---------- Information provided

(** The names the script gives the twelve items it packs. *)
Definition artifact_names : list string :=
  ["w.tsv"; "h.tsv"; "w_scaled.tsv"; "h_scaled.tsv"; "x.tsv"; "model_fit.tsv";
   "quality_measures.tsv"; "primary_signatures.tsv";
   "representative_signatures.tsv"; "monodominant_samples.tsv";
   "taxon_mapping.tsv"; "log.txt"].

(** C2, as amended.  After a transformation that returns, the archive offered
    for download holds thirteen entries: the eleven tables read off the
    result ([W], [H], scaled [W], scaled [H], [X], model fit, quality series,
    primary signatures, representative signatures, monodominant samples,
    taxon mapping), each written tab-separated under its name, then the log
    text, and after these twelve the packaged readme. *)
Theorem results_package_contents (inp : Inputs) (s : World) upload t items :
  zip_cache_ok s →
  abd_file inp = Some upload →
  outcome (transformation inp upload s) = Ok (t, items) →
  DownloadButton ExpanderResults DOWNLOAD_LABEL
    (items ++ [("README.txt", readme_txt)]) "apply_es_results.zip"
    ∈ emitted (script inp s)
  ∧ items.*1 = artifact_names
  ∧ Forall2 (λ part item,
       item.1 = part.1 ∧ ∃ df, part.2 = Ok df ∧ item.2 = to_csv df tab)
      (artifacts t) (take 11 items)
  ∧ length (items ++ [("README.txt", readme_txt)]) = 13.
Proof.
  intros Hok Hfile Hp.
  destruct (script_returned inp s upload t items Hfile Hp)
    as (abd & basis & lines & t0 & tables & zbuffer & evz & s2 & _ & _ & _ & _
        & Htab & Hitems & Hz & _ & Hevs & _).
  specialize (Hz Hok). rewrite zip_entries_eq in Hz. subst zbuffer.
  pose proof (to_items_names _ _ Htab) as Hnames.
  assert (Hlen : length tables = 11).
  { by rewrite <- (length_fmap fst), Hnames. }
  repeat split.
  - rewrite Hevs. apply elem_of_app. right. apply elem_of_cons. right.
    apply elem_of_app. right. apply elem_of_app. right.
    destruct (show_results_download t (items ++ [("README.txt", readme_txt)]) s2)
      as (evs & Hd).
    destruct (show_results t (items ++ [("README.txt", readme_txt)]) s2)
      as [s3 evs3 [[]|[err|cls]]]; cbn [emitted] in Hd; subst evs3.
    + cbn [catch emitted]. by left.
    + cbn [catch]. rewrite emitted_prepend. by left.
    + cbn [catch emitted]. by left.
  - rewrite Hitems, fmap_app, Hnames. done.
  - rewrite Hitems, take_app_length' by done. by apply to_items_ok.
  - rewrite Hitems, !length_app, Hlen. done.
Qed.

Lemma for_each_silent (lines : list string) (s : World) :
  for_each lines (λ _, ret tt) s = MkRun s [] (Ok tt).
Proof.
  induction lines as [|l lines IH]; [done|].
  cbn [for_each]. unfold bind, ret in *. cbn [then_]. by rewrite IH.
Qed.

(** A core that is handed a logger that drops its lines leaves no trace in
    the log: it has no other way to it. *)
Lemma transform_table_silent abd rollup model_w hard_mapping (s : World) :
  let quiet := transform_table abd rollup model_w hard_mapping
                 (λ _, ret tt) s in
  logged (emitted quiet) = [] ∧ loglines (final quiet) = loglines s.
Proof.
  cbv zeta. unfold transform_table. repeat (progress run_unfold). run_cbn.
  destruct (heap s !! model_w) as [basis|]; run_cbn; [|by split].
  destruct (core_transform abd rollup basis hard_mapping) as [ls r].
  pose proof (for_each_silent ls s) as Hsilent. unfold ret in Hsilent.
  rewrite Hsilent. run_cbn. by split.
Qed.

(** C6.  The core is handed [es_log.log] as its logger and reaches the log
    through nothing else; the [log.txt] entry of every archive a run offers
    is the newline-join of the messages passed to [Logger.log] during the
    run, in the order of the calls: the date line, then the core's lines. *)
Theorem log_txt_joins_logged_messages
    (inp : Inputs) (s : World) c label data file_name :
  zip_cache_ok s →
  DownloadButton c label data file_name ∈ emitted (script inp s) →
  data !! 11
  = Some ("log.txt",
          join (String newline EmptyString) (logged (emitted (script inp s))))
  ∧ (∃ lines, logged (emitted (script inp s))
              = ("Date: " +:+ today inp) :: lines)
  ∧ (∀ ES_W_MATRIX abd family_rollup,
       _transform_table ES_W_MATRIX abd family_rollup
       = (model_w <- _get_es_w ES_W_MATRIX ;;
          transform_table abd (default true family_rollup) model_w ∅
            es_log_log))
  ∧ (∀ abd rollup model_w hard_mapping s',
       let quiet := transform_table abd rollup model_w hard_mapping
                      (λ _, ret tt) s' in
       logged (emitted quiet) = [] ∧ loglines (final quiet) = loglines s').
Proof.
  intros Hok Hin.
  destruct (script_offers_download _ _ _ _ _ _ Hin)
    as (upload & t & items & Hfile & Hp).
  destruct (script_returned inp s upload t items Hfile Hp)
    as (abd & basis & lines & t0 & tables & zbuffer & evz & s2 & _ & _ & _ & _
        & Htab & Hitems & Hz & Hevz & Hevs & _).
  specialize (Hz Hok). rewrite zip_entries_eq in Hz. subst zbuffer.
  destruct (results_frame t (items ++ [("README.txt", readme_txt)]) s2)
    as (Hres & _). cbv zeta in Hres.
  assert (Hlogged : logged (emitted (script inp s))
                    = ("Date: " +:+ today inp) :: lines).
  { rewrite Hevs, logged_app.
    change (TransformTable ?a ?r ?m ?h :: ?l) with ([TransformTable a r m h] ++ l).
    rewrite !logged_app, logged_prelude, logged_log_events.
    rewrite (logged_results _ _ Hres).
    destruct Hevz as [-> | ->]; by rewrite app_nil_r. }
  assert (Hdata : data = items ++ [("README.txt", readme_txt)]).
  { rewrite Hevs in Hin.
    apply elem_of_app in Hin as [Hin|Hin].
    { pose proof (prelude_events_no_result inp s) as Hno.
      rewrite Forall_forall in Hno. by apply Hno in Hin. }
    apply elem_of_cons in Hin as [Hin|Hin]; [done|].
    apply elem_of_app in Hin as [Hin|Hin].
    { pose proof (log_events_pipeline 0 true lines) as Hno.
      rewrite Forall_forall in Hno. by apply Hno in Hin. }
    apply elem_of_app in Hin as [Hin|Hin].
    { destruct Hevz as [-> | ->]; [by apply elem_of_nil in Hin|].
      by apply list_elem_of_singleton in Hin. }
    rewrite Forall_forall in Hres. by destruct (Hres _ Hin) as (_ & _ & -> & _). }
  pose proof (to_items_names _ _ Htab) as Hnames.
  assert (Hlen : length tables = 11).
  { by rewrite <- (length_fmap fst), Hnames. }
  repeat split.
  - rewrite Hdata, Hitems, Hlogged, <- app_assoc.
    rewrite lookup_app_r by lia. by rewrite Hlen.
  - by eauto.
  - apply transform_table_silent.
  - apply transform_table_silent.
Qed.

--------------------

▶ Aim of the exercise:
The lines of the data, from the first through the one containing "Theorem results_package_contents (inp", are to be transcribed exactly.

▶ Response box:
(** The names the script gives the twelve items it packs. *)
Definition artifact_names : list string :=
  ["w.tsv"; "h.tsv"; "w_scaled.tsv"; "h_scaled.tsv"; "x.tsv"; "model_fit.tsv";
   "quality_measures.tsv"; "primary_signatures.tsv";
   "representative_signatures.tsv"; "monodominant_samples.tsv";
   "taxon_mapping.tsv"; "log.txt"].

(** C2, as amended.  After a transformation that returns, the archive offered
    for download holds thirteen entries: the eleven tables read off the
    result ([W], [H], scaled [W], scaled [H], [X], model fit, quality series,
    primary signatures, representative signatures, monodominant samples,
    taxon mapping), each written tab-separated under its name, then the log
    text, and after these twelve the packaged readme. *)
Theorem results_package_contents (inp : Inputs) (s : World) upload t items :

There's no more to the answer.